Thank you again for your feedback! The advices have been really usefull, and even in French it was perfect! Quick question, do you know any formula that is able to remove many symbols at once, or only keep numbers? In this formula, for example, to remove the "[" & "]" I need to do substitue two time, and sometimes I have way more characters: =LET(X;F16:F23;Y;G16:G23;PM;PRODUITMAT(--(SEQUENCE(LIGNES(Y))>=SEQUENCE(;LIGNES(Y)));Y);xx;RECHERCHEX(SOMME(Y/2);PM;X;;1);GAUCHE;SUPPRESPACE(SUBSTITUE(SUBSTITUE(GAUCHE(xx;TROUVE(";";xx)-1);"[";"");"]";""));DROITE;SUPPRESPACE(SUBSTITUE(SUBSTITUE(DROITE(xx;NBCAR(xx)-TROUVE(";";xx));"]";"");"[";""));(1-1/(RECHERCHEX(SOMME(Y)/2;PM;Y;;1))*((RECHERCHEX(SOMME(Y/2);PM;PM;;1))-SOMME(Y)/2))*(DROITE-GAUCHE)+GAUCHE)

# Re: Middle of the sum of a list of numbers

@MelvynM  I wrote the following LAMBDA function for someone to extract numbers:

``````ExtractNumbers = LAMBDA(in,
IF(ISBLANK(in),
"",
LET(_s, REDUCE(";",
MID(in, SEQUENCE(LEN(in)), 1),
LAMBDA(prior, this, prior &
IFS(ISNUMBER(SEARCH(this, "0123456789,.")), this,
RIGHT(prior, 1) = ";","",
TRUE, ";")
)
),
_m, MID(_s, 2, LEN(_s)),
IF(RIGHT(_m, 1) = ";", LEFT(_m, LEN(_m) - 1), _m)
)
)
);``````

it will go letter by letter and only return numbers and comma and periods and return them in a list fashion.  e.g. 123and456then89 would return 3 groups of numbers: 123;456;89

if you know the only non-number characters will be [] and you just want those characters removed from the string then try this:

``=CONCAT(TEXTSPLIT(A1,{"[","]"}))``

basically textsplit can be used to split on any of an array of characters and then CONCAT used to rejoin all the parts.
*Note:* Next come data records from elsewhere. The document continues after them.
(** * Union disambiguation in cattrs ([cattrs/disambiguators.py])

    A shallow embedding of the two disambiguation-function builders of
    [cattrs.disambiguators] and of the closures they return, followed by the
    properties of the builders and of the resolvers.

    - [create_uniq_field_dis_func] : the structural strategy, based on unique
      required attributes;
    - [create_type_name_field_dis_func] : the tag-field strategy, based on a key
      holding the type name.

    Python sets of attribute names are [gset string], input mappings are
    [gmap string pyobj], the [OrderedDict] of the structural strategy is an
    association list in insertion order, and a raised exception is the [Raise]
    branch of [result]. *)

From Stdlib Require Import ZArith List String Sorted Lia.
From stdpp Require Import base gmap sets list strings.

#[local] Set Warnings "-register-all,-clear-no-such-hyp".
#[local] Open Scope string_scope.
#[local] Open Scope list_scope.
#[local] Open Scope nat_scope.

(** ** Python values *)

(** The values an input can be made of (parsed JSON or YAML).  Only
    [PyDict] is an instance of [collections.abc.Mapping]; lists and dicts are
    the unhashable ones. *)
Inductive pyobj : Type :=
| PyNone
| PyBool (b : bool)
| PyInt (z : Z)
| PyStr (s : string)
| PyList (l : list pyobj)
| PyDict (m : gmap string pyobj).

(** [isinstance(data, Mapping)] *)
Definition isinstance_Mapping (data : pyobj) : bool :=
  match data with
  | PyDict _ => true
  | _ => false
  end.

(** Whether [hash(v)] returns; on a list or a dict it raises [TypeError]. *)
Definition hashable (v : pyobj) : bool :=
  match v with
  | PyList _ | PyDict _ => false
  | _ => true
  end.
and here is a really clever version that uses a double negative technique to keep only the numeric digits (the sequence of 10 CHAR from "0" to "9"):

``=CONCAT(TEXTSPLIT(A1,TEXTSPLIT(A1,CHAR(SEQUENCE(10,,CODE("0"))),,1)))``

so the inner TEXTSPLIT will split on any digit resulting in the non-digits so the outer TEXTSPLIT will split on those non-digit characters and then concat back together.

1 best response

Accepted Solutions
best response confirmed by Melvyn1 (Copper Contributor)
Solution

# Re: Middle of the sum of a list of numbers

@Melvyn1 Here is one option.  it doesn't use lambda but does use some newer functions that require excel 2019 I think.  But it could also be modified to use some older context if needed:

``=LET(in,A1:A14,XLOOKUP(SUM(in)/2,MMULT(--(SEQUENCE(ROWS(in))>=SEQUENCE(,ROWS(in))),in),in,,1))``

if you don't have a newer version of excel you can use something like this:

``=INDEX(A1:A14,MATCH(SUM(A1:A14)/2-0.1,MMULT(--(ROW(A1:A14)>=TRANSPOSE(ROW(A1:A14))),A1:A14),1)+1)``

you might need to use ctrl,shift, enter when you enter the formula.  it does assume you are using whole number and therefore the -0.1 is enough to make sure it is never exactly = to 1/2 but you could use a sufficiently small offset if needed.